— Work item —
In the records below, find each line holding the word "symmetry" and copy it.

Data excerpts
..............................

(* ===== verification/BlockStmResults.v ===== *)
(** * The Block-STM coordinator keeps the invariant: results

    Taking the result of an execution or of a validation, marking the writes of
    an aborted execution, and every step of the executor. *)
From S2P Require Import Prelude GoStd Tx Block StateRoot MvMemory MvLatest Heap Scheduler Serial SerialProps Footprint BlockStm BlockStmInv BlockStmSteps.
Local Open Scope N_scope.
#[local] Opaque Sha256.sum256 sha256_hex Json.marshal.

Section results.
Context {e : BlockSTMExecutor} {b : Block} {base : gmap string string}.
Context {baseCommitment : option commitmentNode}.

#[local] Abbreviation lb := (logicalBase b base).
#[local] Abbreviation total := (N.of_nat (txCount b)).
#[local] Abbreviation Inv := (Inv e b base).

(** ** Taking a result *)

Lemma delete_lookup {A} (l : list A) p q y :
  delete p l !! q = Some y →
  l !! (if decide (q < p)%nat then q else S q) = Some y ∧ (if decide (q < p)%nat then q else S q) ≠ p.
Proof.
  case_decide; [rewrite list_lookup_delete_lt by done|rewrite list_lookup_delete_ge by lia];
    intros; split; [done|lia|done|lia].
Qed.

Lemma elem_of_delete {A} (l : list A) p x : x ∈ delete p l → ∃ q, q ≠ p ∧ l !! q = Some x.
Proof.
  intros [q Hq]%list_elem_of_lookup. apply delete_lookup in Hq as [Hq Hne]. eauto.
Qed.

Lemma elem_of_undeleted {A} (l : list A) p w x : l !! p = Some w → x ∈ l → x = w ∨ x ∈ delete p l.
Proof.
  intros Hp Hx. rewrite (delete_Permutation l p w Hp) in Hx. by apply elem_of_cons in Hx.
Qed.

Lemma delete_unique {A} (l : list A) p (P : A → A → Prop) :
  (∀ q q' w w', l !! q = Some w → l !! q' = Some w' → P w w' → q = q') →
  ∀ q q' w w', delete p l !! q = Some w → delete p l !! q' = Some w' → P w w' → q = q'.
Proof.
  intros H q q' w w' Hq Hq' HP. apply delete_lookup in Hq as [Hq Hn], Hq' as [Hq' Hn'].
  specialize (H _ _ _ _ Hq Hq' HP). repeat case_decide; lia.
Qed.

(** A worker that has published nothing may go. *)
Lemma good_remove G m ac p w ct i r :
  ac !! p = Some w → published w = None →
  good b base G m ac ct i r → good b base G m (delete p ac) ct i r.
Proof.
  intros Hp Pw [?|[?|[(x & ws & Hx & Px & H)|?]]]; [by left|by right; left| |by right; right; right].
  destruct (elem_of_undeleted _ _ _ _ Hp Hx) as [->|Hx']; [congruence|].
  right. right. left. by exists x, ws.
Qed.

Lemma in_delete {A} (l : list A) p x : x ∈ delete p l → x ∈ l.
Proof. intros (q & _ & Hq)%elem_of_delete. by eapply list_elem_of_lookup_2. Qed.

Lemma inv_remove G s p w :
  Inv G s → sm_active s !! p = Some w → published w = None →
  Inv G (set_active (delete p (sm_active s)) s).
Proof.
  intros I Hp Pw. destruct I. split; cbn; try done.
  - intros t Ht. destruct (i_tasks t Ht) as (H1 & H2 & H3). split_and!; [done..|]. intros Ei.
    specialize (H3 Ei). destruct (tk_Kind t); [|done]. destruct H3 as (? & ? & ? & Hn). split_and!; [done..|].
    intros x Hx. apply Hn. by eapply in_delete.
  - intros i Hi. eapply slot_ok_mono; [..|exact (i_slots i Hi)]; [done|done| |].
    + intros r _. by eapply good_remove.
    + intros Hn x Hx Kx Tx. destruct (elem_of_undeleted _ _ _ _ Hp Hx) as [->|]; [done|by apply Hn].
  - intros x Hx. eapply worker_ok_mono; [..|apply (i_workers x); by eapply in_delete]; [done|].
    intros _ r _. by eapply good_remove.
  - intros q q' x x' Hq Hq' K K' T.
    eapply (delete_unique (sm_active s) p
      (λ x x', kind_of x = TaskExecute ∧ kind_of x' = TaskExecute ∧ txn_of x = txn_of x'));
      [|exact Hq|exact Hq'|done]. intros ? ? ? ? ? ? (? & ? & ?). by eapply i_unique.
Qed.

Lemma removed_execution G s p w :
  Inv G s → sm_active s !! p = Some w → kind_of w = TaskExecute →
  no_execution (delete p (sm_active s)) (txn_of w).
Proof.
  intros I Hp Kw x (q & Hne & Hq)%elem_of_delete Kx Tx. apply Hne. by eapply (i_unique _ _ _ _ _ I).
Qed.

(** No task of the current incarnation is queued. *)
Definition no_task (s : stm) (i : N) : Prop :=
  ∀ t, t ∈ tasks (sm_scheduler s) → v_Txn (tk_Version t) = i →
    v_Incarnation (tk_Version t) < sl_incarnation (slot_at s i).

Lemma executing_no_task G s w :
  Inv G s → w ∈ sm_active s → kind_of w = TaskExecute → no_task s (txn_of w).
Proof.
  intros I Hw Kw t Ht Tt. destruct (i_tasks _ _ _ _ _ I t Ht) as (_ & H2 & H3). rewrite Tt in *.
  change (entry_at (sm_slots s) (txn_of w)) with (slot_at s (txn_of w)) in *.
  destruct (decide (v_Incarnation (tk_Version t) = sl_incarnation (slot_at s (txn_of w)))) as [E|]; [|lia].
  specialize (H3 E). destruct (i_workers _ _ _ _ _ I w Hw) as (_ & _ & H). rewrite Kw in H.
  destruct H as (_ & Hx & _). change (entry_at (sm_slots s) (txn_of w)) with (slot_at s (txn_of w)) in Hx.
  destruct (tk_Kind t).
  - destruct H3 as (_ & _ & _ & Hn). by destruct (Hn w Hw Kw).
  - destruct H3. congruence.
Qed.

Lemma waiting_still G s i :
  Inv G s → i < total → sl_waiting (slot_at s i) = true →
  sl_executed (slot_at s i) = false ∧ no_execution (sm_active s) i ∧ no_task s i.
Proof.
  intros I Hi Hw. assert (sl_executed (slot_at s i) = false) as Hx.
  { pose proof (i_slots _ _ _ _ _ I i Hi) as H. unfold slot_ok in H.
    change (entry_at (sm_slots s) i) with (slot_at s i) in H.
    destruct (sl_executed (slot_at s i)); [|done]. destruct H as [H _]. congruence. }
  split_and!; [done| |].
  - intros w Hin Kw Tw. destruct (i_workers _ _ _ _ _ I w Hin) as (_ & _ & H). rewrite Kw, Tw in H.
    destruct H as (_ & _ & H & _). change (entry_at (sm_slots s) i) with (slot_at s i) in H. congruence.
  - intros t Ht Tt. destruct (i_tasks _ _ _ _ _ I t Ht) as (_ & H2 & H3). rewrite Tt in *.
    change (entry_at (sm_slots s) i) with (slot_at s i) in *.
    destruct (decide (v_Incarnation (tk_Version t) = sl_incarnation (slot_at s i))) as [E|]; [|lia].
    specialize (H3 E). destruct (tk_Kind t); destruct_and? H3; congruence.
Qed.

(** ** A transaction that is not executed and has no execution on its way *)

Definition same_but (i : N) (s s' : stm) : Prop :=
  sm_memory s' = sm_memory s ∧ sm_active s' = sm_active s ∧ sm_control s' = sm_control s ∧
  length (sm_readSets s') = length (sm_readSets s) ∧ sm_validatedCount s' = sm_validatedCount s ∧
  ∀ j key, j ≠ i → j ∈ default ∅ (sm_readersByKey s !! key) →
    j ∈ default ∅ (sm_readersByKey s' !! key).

..............................

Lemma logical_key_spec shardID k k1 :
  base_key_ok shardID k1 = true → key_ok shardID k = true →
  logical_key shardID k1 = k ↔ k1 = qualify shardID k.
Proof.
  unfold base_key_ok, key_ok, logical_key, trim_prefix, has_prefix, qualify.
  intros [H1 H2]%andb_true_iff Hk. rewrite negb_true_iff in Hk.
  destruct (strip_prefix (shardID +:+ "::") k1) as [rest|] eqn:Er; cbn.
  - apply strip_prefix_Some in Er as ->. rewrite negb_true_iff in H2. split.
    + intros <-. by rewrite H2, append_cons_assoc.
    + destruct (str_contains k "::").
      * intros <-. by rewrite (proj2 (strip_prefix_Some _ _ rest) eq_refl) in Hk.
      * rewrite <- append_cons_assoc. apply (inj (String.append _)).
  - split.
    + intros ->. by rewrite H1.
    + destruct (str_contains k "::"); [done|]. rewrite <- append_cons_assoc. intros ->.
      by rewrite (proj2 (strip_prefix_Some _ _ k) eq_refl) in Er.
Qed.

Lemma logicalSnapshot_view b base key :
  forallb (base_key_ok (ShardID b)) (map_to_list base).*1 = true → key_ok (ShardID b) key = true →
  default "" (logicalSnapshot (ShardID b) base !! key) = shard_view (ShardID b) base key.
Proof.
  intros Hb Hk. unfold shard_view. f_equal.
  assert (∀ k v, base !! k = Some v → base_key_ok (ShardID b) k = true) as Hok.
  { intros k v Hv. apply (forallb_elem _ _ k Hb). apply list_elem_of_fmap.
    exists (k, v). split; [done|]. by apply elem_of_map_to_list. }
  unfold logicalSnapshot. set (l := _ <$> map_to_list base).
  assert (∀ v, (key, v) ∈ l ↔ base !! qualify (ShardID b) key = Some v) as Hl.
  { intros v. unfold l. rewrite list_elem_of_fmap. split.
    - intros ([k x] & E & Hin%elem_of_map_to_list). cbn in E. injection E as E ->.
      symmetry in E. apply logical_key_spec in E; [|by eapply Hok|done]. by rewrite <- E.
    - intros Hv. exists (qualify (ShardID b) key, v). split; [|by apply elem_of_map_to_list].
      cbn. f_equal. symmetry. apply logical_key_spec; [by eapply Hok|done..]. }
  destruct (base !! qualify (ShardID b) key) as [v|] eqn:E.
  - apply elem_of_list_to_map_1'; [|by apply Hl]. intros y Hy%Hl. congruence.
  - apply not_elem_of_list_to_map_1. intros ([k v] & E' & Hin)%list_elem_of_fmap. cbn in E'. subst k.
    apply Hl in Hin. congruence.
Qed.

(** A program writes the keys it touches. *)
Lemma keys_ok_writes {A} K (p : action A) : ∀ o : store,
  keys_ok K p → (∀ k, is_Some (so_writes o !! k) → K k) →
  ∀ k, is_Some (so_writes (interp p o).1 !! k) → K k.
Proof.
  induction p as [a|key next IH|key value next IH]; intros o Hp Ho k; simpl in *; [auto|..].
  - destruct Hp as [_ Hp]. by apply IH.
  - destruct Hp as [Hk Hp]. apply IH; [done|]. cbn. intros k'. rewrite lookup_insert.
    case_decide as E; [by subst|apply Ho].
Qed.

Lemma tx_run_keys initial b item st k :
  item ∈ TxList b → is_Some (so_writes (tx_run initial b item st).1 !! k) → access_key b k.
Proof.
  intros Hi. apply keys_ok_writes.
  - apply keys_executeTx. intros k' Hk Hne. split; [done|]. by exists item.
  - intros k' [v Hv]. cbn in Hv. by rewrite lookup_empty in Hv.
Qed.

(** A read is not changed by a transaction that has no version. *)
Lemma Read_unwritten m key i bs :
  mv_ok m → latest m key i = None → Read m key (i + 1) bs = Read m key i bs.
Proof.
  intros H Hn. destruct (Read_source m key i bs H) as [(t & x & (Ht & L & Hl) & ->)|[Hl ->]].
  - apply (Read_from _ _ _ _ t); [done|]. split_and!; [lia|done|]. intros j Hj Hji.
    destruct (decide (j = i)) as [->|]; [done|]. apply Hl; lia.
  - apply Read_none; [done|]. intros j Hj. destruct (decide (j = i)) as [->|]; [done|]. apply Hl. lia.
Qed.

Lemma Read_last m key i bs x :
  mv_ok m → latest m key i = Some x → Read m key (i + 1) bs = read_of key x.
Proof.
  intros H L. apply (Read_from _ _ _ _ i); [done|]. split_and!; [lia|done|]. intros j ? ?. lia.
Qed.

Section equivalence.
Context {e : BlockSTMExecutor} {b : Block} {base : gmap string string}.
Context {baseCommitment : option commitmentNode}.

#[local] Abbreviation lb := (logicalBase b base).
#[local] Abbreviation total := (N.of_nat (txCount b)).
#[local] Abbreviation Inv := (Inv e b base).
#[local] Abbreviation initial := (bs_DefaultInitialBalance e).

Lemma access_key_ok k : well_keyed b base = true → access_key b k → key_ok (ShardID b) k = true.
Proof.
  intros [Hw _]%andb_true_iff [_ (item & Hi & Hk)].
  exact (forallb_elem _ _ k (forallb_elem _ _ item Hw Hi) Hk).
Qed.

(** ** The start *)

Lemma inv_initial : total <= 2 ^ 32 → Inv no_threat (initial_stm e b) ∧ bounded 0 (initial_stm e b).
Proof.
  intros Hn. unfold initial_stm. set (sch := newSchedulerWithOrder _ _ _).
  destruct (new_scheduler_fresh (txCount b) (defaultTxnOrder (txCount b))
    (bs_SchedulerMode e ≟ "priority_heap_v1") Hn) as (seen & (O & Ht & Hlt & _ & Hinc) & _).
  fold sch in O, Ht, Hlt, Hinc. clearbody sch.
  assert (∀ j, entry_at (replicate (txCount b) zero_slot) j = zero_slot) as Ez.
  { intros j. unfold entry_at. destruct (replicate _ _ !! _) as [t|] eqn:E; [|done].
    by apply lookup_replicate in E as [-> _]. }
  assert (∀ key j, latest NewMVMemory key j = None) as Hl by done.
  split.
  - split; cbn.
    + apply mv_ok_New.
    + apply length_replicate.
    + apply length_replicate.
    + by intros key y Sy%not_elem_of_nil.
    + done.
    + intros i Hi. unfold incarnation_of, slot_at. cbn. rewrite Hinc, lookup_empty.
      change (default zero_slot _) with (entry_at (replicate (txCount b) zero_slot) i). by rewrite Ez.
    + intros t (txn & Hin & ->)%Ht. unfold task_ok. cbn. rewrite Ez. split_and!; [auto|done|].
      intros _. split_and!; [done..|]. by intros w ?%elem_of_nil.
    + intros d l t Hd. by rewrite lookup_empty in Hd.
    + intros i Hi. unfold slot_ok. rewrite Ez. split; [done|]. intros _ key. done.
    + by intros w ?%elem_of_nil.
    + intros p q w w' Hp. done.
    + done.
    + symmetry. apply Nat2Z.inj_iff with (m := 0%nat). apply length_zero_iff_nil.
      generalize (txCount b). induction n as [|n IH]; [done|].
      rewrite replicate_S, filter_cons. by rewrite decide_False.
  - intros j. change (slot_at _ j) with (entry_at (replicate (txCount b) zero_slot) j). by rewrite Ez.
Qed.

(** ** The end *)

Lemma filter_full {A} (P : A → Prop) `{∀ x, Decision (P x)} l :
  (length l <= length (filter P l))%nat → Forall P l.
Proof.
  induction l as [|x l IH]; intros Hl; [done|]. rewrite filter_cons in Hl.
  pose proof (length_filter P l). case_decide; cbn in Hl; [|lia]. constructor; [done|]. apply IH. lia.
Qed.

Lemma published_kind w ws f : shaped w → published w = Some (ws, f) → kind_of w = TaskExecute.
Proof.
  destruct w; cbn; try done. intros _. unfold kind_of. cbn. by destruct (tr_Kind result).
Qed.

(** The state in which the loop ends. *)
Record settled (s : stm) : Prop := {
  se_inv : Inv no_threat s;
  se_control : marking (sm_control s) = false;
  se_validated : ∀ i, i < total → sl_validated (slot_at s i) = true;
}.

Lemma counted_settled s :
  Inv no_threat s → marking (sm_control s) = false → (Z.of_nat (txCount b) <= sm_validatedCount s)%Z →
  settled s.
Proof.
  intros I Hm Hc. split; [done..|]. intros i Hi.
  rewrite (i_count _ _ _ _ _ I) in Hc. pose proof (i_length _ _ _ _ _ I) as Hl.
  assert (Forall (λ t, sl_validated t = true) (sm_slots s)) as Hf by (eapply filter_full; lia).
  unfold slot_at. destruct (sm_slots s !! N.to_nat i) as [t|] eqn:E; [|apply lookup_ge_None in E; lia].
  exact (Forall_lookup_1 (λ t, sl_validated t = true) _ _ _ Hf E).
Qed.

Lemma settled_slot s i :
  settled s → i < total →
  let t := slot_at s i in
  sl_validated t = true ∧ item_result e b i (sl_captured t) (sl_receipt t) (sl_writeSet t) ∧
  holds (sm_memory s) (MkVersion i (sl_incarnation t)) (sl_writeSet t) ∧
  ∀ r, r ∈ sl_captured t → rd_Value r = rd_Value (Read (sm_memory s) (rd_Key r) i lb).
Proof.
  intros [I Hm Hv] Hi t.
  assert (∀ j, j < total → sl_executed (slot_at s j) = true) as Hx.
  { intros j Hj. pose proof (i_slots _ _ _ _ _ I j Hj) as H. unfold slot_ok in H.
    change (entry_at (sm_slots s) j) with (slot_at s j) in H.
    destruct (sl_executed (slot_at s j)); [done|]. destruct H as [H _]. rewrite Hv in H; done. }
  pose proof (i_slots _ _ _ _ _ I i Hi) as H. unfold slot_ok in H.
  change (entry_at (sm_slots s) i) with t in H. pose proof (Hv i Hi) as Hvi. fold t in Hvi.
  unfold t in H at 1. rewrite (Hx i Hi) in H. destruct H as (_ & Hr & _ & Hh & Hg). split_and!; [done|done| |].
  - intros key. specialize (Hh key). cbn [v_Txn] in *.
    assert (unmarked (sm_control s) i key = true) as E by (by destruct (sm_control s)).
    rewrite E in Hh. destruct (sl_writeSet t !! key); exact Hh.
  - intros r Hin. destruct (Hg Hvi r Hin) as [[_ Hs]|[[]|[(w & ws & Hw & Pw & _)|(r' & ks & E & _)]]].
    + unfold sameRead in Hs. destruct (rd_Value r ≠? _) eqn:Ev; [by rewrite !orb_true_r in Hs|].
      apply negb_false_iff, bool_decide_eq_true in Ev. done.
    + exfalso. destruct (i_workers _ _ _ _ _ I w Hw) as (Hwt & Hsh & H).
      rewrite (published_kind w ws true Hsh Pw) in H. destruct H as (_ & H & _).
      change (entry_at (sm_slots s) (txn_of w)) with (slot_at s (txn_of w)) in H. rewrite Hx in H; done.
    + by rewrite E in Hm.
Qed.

..............................

— Final answer —
      symmetry in E. apply logical_key_spec in E; [|by eapply Hok|done]. by rewrite <- E.
      cbn. f_equal. symmetry. apply logical_key_spec; [by eapply Hok|done..]. }
    + symmetry. apply Nat2Z.inj_iff with (m := 0%nat). apply length_zero_iff_nil.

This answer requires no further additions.